Der PCI DSS SAQ A (Self-Assessment Questionnaire A) ist die einfachste Form der PCI DSS-Selbstbewertung: Er enthält nur 22 Fragen und ist für Händler gedacht, die ihre Zahlungsseite vollständig an einen zertifizierten Drittanbieter ausgelagert haben. Sich für SAQ A zu qualifizieren bedeutet nicht nur weniger Papierkram – es bedeutet, dass das gesamte interne System des Händlers aus der CDE herausfällt. Viele Händler, die sich für SAQ D qualifizieren und hunderte Kontrollen verwalten, könnten sich stattdessen mit einer einfachen Architekturänderung für SAQ A qualifizieren.

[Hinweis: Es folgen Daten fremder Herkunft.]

(** X11.  At a day-offset where every simulated price is a finite number
    between a and b, with a not negative, the three bands p5, p50 and p95
    are finite numbers between a and b as well: a percentile never leaves
    the range of the simulated prices. *)
Theorem bands_within_simulated_range (days : nat) (all_paths : list series)
  (t : nat) (a b : Q) :
  all_paths <> [] -> (t < days)%nat -> 0 <= a ->
  within a b (column t all_paths) ->
  within a b [nth t (p5 (reduce_paths days all_paths)) NaN;
              nth t (p50 (reduce_paths days all_paths)) NaN;
              nth t (p95 (reduce_paths days all_paths)) NaN].
Proof.
  intros Hne Ht _ Hw. unfold reduce_paths. cbn [p5 p50 p95].
  rewrite !axis0_nth by exact Ht.
  destruct (within_map_Fin a b _ Hw) as (l & El & Hl). rewrite El.
  assert (Hl0 : l <> []).
  { intro C. subst l. destruct all_paths; [congruence | discriminate El]. }
  rewrite !percentile_finite by (try exact Hl0; lra).
  intros x Hx. cbn [In] in Hx.
  destruct Hx as [<- | [<- | [<- | []]]];
    apply qpercentile_within; try assumption; lra.
Qed.

Lemma bands_within_simulated_range_witness :
  let all_paths := [[Fin 101]; [Fin 98]; [Fin 103]; [Fin 100]] in
  all_paths <> [] /\ (0 < 1)%nat /\ 0 <= 98 /\
  within 98 103 (column 0 all_paths) /\
  within 98 103 [nth 0 (p5 (reduce_paths 1 all_paths)) NaN;
                 nth 0 (p50 (reduce_paths 1 all_paths)) NaN;
                 nth 0 (p95 (reduce_paths 1 all_paths)) NaN].
Proof.
  intro all_paths.
  assert (Hne : all_paths <> []) by discriminate.
  assert (Ht : (0 < 1)%nat) by lia.
  assert (Ha : 0 <= 98) by discriminate.
  assert (Hw : within 98 103 (column 0 all_paths)).
  { intros x Hx. simpl in Hx.
    repeat (destruct Hx as [<- | Hx];
            [eexists; split; [reflexivity | split; discriminate]|]).
    destruct Hx. }
  split; [exact Hne | split; [exact Ht | split; [exact Ha |
    split; [exact Hw|]]]].
  exact (bands_within_simulated_range 1 all_paths 0 98 103 Hne Ht Ha Hw).
Defined.

(** ** Monte Carlo: the horizons share one generator *)

Lemma simulate_state (lp : Q) (mu sigma : fval) (days n : nat) (g : rng)
  (b : band) (g1 : rng) :
  simulate lp mu sigma days n g = inr (b, g1) ->
  forall i, g1 i = g (n * days + i)%nat.
Proof.
  intros H i. rewrite simulate_unfold in H.
  destruct (simulate_paths lp mu sigma days n g) as [e|[P g2]] eqn:E;
    [discriminate|].
  injection H as _ <-. cbn [snd].
  now apply (simulate_paths_state _ _ _ _ _ _ _ _ E).
Qed.
(** * Question Similarity Detector: the comparison handler and its pipeline

    The repository's Streamlit script [app.py] reads two questions and a
    similarity threshold, guards against blank input, calls
    [helper.query_point_creator], reads the cosine similarity at
    [query[0, 22]] and renders a verdict and three tabs of charts.

    Conventions of this development:
    - a Python [str] is a list of Unicode code points ([pystr]);
    - a numpy [float64] is a real number ([R]): arithmetic is exact, and
      rounding, NaN and infinities are outside the model;
    - Python values that cross the boundary between [app.py] and the helper
      are values of the dynamic type [Py.value]; an operation that can raise
      returns a [Py.result];
    - what the script shows is the list of [App.event]s it emitted, in
      order; a raised exception ends the script and keeps what was shown.

    The module [helper] is not part of the sources; the pipeline behind
    [query_point_creator] is modelled from the specification in the module
    [Helper], every definition of which says so. *)

From Stdlib Require Import String Ascii List Bool Arith NArith ZArith Lia.
From Stdlib Require Import Reals Lra.
Import ListNotations.

Set Warnings "-register-all".

(* ===================================================================== *)
(** ** Python strings *)
(* ===================================================================== *)

Module PyStr.

(** A Python [str]: a sequence of Unicode code points. *)
Definition pystr := list N.

(** The code points of an ASCII literal. *)
Definition of_string (s : string) : pystr :=
  map N_of_ascii (list_ascii_of_string s).

(** [str.isspace] for one code point: the characters [str.strip()] and
    [str.split()] treat as whitespace (U+0009..U+000D, U+001C..U+0020,
    U+0085, U+00A0, U+1680, U+2000..U+200A, U+2028, U+2029, U+202F, U+205F,
    U+3000). *)
Definition isspace (c : N) : bool :=
  ((9 <=? c) && (c <=? 13) || (28 <=? c) && (c <=? 32)
   || (c =? 133) || (c =? 160) || (c =? 5760)
   || (8192 <=? c) && (c <=? 8202)
   || (c =? 8232) || (c =? 8233) || (c =? 8239) || (c =? 8287)
   || (c =? 12288))%N.

(** [s.lstrip()]. *)
Fixpoint lstrip (s : pystr) : pystr :=
  match s with
  | [] => []
  | c :: s' => if isspace c then lstrip s' else s
  end.

(** [s.rstrip()]. *)
Definition rstrip (s : pystr) : pystr := rev (lstrip (rev s)).

(** [s.strip()]. *)
Definition strip (s : pystr) : pystr := rstrip (lstrip s).

(** [s == ""]. *)
Definition is_empty (s : pystr) : bool :=
  match s with [] => true | _ :: _ => false end.

(** [a == b] on strings. *)
Fixpoint eqb (a b : pystr) : bool :=
  match a, b with
  | [], [] => true
  | x :: a', y :: b' => (x =? y)%N && eqb a' b'
  | _, _ => false
  end.

(** [a <= b] on strings: lexicographic on code points. *)
Fixpoint leb (a b : pystr) : bool :=
  match a, b with
  | [], _ => true
  | _ :: _, [] => false
  | x :: a', y :: b' => (x <? y)%N || ((x =? y)%N && leb a' b')
  end.

(** [s.split()]: the maximal runs of non-whitespace characters, in order.
    [cur] is the run being read, reversed. *)
Fixpoint split_from (cur : pystr) (s : pystr) : list pystr :=
  match s with
  | [] => match cur with [] => [] | _ :: _ => [rev cur] end
  | c :: s' =>
      if isspace c
      then match cur with
           | [] => split_from [] s'
           | _ :: _ => rev cur :: split_from [] s'
           end
      else split_from (c :: cur) s'
  end.

Definition split (s : pystr) : list pystr := split_from [] s.

(** [" ".join(l)]. *)
Fixpoint join (l : list pystr) : pystr :=
  match l with
  | [] => []
  | [t] => t
  | t :: l' => t ++ 32%N :: join l'
  end.

End PyStr.

(* ===================================================================== *)
(** ** Python values, exceptions and numpy indexing *)
(* ===================================================================== *)

Module Py.
Import PyStr.

(** The exception classes the script can meet. *)
Inductive exn : Type := TypeError | ValueError | IndexError.

(** The outcome of an operation that may raise. *)
Inductive result (A : Type) : Type :=
| Ok (a : A)
| Raise (e : exn).

Arguments Ok {A} a.
Arguments Raise {A} e.

(** The values exchanged with the helper: a Python float, a numpy scalar
    ([numpy.float64], what the items of a 1-D array are), a string, a tuple,
    and numpy arrays of one and two dimensions (a 2-D array is its list of
    rows). *)
Inductive value : Type :=
| VFloat (x : R)
| VFloat64 (x : R)
| VStr (s : pystr)
| VTuple (items : list value)
| VArray1 (data : list R)
| VArray2 (rows : list (list R)).

(** The items iterating over a value yields, when it is iterable. *)
Definition iterate (v : value) : result (list value) :=
  match v with
  | VFloat _ | VFloat64 _ => Raise TypeError
  | VStr s => Ok (map (fun c => VStr [c]) s)
  | VTuple items => Ok items
  | VArray1 data => Ok (map VFloat64 data)
  | VArray2 rows => Ok (map VArray1 rows)
  end.

(** [a, b = v]: exactly two items, or ValueError. *)
Definition unpack2 (v : value) : result (value * value) :=
  match iterate v with
  | Raise e => Raise e
  | Ok [a; b] => Ok (a, b)
  | Ok _ => Raise ValueError
  end.

(** [data[i]] for a non-negative index into a sequence. *)
Definition index {A : Type} (data : list A) (i : nat) : result A :=
  match nth_error data i with
  | Some x => Ok x
  | None => Raise IndexError
  end.

(** [data[lo:hi]] for non-negative bounds: out-of-range bounds are clipped. *)
Definition slice {A : Type} (data : list A) (lo hi : nat) : list A :=
  firstn (hi - lo) (skipn lo data).


(** [v[i, j]]: only a 2-D array takes two indices; a 1-D array has too many
    indices and a numpy scalar takes none (IndexError), the other values do
    not take a tuple index (TypeError). *)
Definition getitem2 (v : value) (i j : nat) : result R :=
  match v with
  | VArray2 rows =>
      match index rows i with
      | Ok r => index r j
      | Raise e => Raise e
      end
  | VArray1 _ | VFloat64 _ => Raise IndexError
  | VFloat _ | VStr _ | VTuple _ => Raise TypeError
  end.

(** [v[i, lo:hi]]: a 1-D array, here its list of entries. *)
Definition getslice2 (v : value) (i lo hi : nat) : result (list R) :=
  match v with
  | VArray2 rows =>
      match index rows i with
      | Ok r => Ok (slice r lo hi)
      | Raise e => Raise e
      end
  | VArray1 _ | VFloat64 _ => Raise IndexError
  | VFloat _ | VStr _ | VTuple _ => Raise TypeError
  end.

End Py.

(* ===================================================================== *)
(** ** app.py: the results section *)
(* ===================================================================== *)

Module App.
Import PyStr Py.

(** The two message boxes of lines 237-254. *)
Inductive verdict : Type := Duplicates | NotDuplicates.

(** What the script does that a user or the helper can observe, in the order
    it happens: the Streamlit elements it shows, the pause and the call to
    the helper. Texts are given without their HTML markup and emoji glyphs;
    layout containers (columns, tabs' bodies) are not events; a chart or
    table is the event of handing its data to the renderer. *)
Inductive event : Type :=
| Warning (msg : string)
| Spinner (msg : string)
| Sleep (seconds : nat)
| HelperCall (q1 q2 : pystr)
| Markdown (html : string)
| Success (msg : string)
| SimilarityMeter (width : R) (colour_from colour_to : string) (score : R)
| VerdictBox (v : verdict)
| Lottie (height : nat) (key : string)
| Icon
| Tabs (names : list string)
| BarChart (x : list string) (y : list R) (title : string)
| RadarChart (r : list R) (theta : list string) (range_min range_max : R)
| Scatter3d (x y z colour : list R) (query_point : R * R * R)
| Info (msg : string)
| Dataframe (feature : list string) (val : list R)
| Metric (label : string) (val : R) (digits : nat).
Lemma nernst_formula_witness :
  nernst 1 140 5 (273.15 + 37)
  = ret (Fin (- (R_gas * (273.15 + 37)) / (IZR 1 * F) * ln (140 / 5))).
Proof.
  apply (nernst_formula 1 140 5 (273.15 + 37)); [lia | lra | lra | lra].
Defined.

(** C7.  Equal concentrations inside and outside give exactly zero: for
    [z <> 0], [c > 0] and [T > 0], [nernst z c c T] is the finite value 0. *)
Theorem nernst_equal_concentrations (z : Z) (c T : R) :
  z <> 0%Z -> 0 < c -> 0 < T -> nernst z c c T = ret (Fin 0).
Proof.
  intros Hz Hc HT.
  rewrite nernst_unfold by (try assumption; lra).
  replace (c / c) with 1 by (field; lra).
  rewrite np_log_pos by lra.
  cbn [np_mul]. rewrite ln_1. do 2 f_equal. ring.
Qed.

Lemma nernst_equal_concentrations_witness :
  nernst 1 140 140 (273.15 + 37) = ret (Fin 0).
Proof.
  apply (nernst_equal_concentrations 1 140 (273.15 + 37)); [lia | lra | lra].
Defined.

(** C6, as stated, fails: with an inside concentration of zero the expression
    returns normally (the value is [+inf]) although [c_in <= 0]. *)
Lemma nernst_raises_counterexample :
  nernst 1 0 5 (273.15 + 37) = ret PInf
  /\ ~ (raises (nernst 1 0 5 (273.15 + 37)) <-> (0 <= 0 \/ 5 <= 0 \/ 1%Z = 0%Z)).
Proof.
  split.
  { unfold nernst.
    rewrite truediv_ok by (pose proof F_pos; lra). cbn [bind ret].
    rewrite truediv_ok by lra. cbn [bind ret].
    replace (0 / 5) with 0 by lra. rewrite np_log_zero.
    cbn [np_mul]. unfold scale_inf.
    destruct (total_order_T (- R_gas * (273.15 + 37) / (1 * F)) 0)
      as [[Hlt | Heq] | Hgt]; [reflexivity | exfalso | exfalso].
    - assert (0 < R_gas * (273.15 + 37) / (1 * F)).
      { apply Rdiv_lt_0_compat; pose proof F_pos; pose proof R_gas_pos; nra. }
      lra.
    - assert (0 < R_gas * (273.15 + 37) / (1 * F)).
      { apply Rdiv_lt_0_compat; pose proof F_pos; pose proof R_gas_pos; nra. }
      lra. }
  intros [_ H].
  assert (Hr : raises (nernst 1 0 5 (273.15 + 37))) by (apply H; left; lra).
  destruct (nernst_cases 1 0 5 (273.15 + 37)) as [[[Hz | Hc] _] | [_ E]].
  - lia.
  - lra.
  - rewrite E in Hr. exact Hr.
Qed.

Was SAQ A ist und was es erfordert
PCI SSC (PCI Security Standards Council) hat mehrere SAQ-Typen definiert, die auf verschiedene Händler-Akzeptanzszenarien zugeschnitten sind. SAQ A gilt für Händler, die Kartendaten vollständig an einen PCI DSS-zertifizierten Drittanbieter ausgelagert haben und selbst keine Kartendaten in irgendeiner Form speichern, verarbeiten oder übertragen. In diesem Szenario hat der Händler keine CDE-Systeme: Alle Kartendaten werden vom Drittanbieter verarbeitet.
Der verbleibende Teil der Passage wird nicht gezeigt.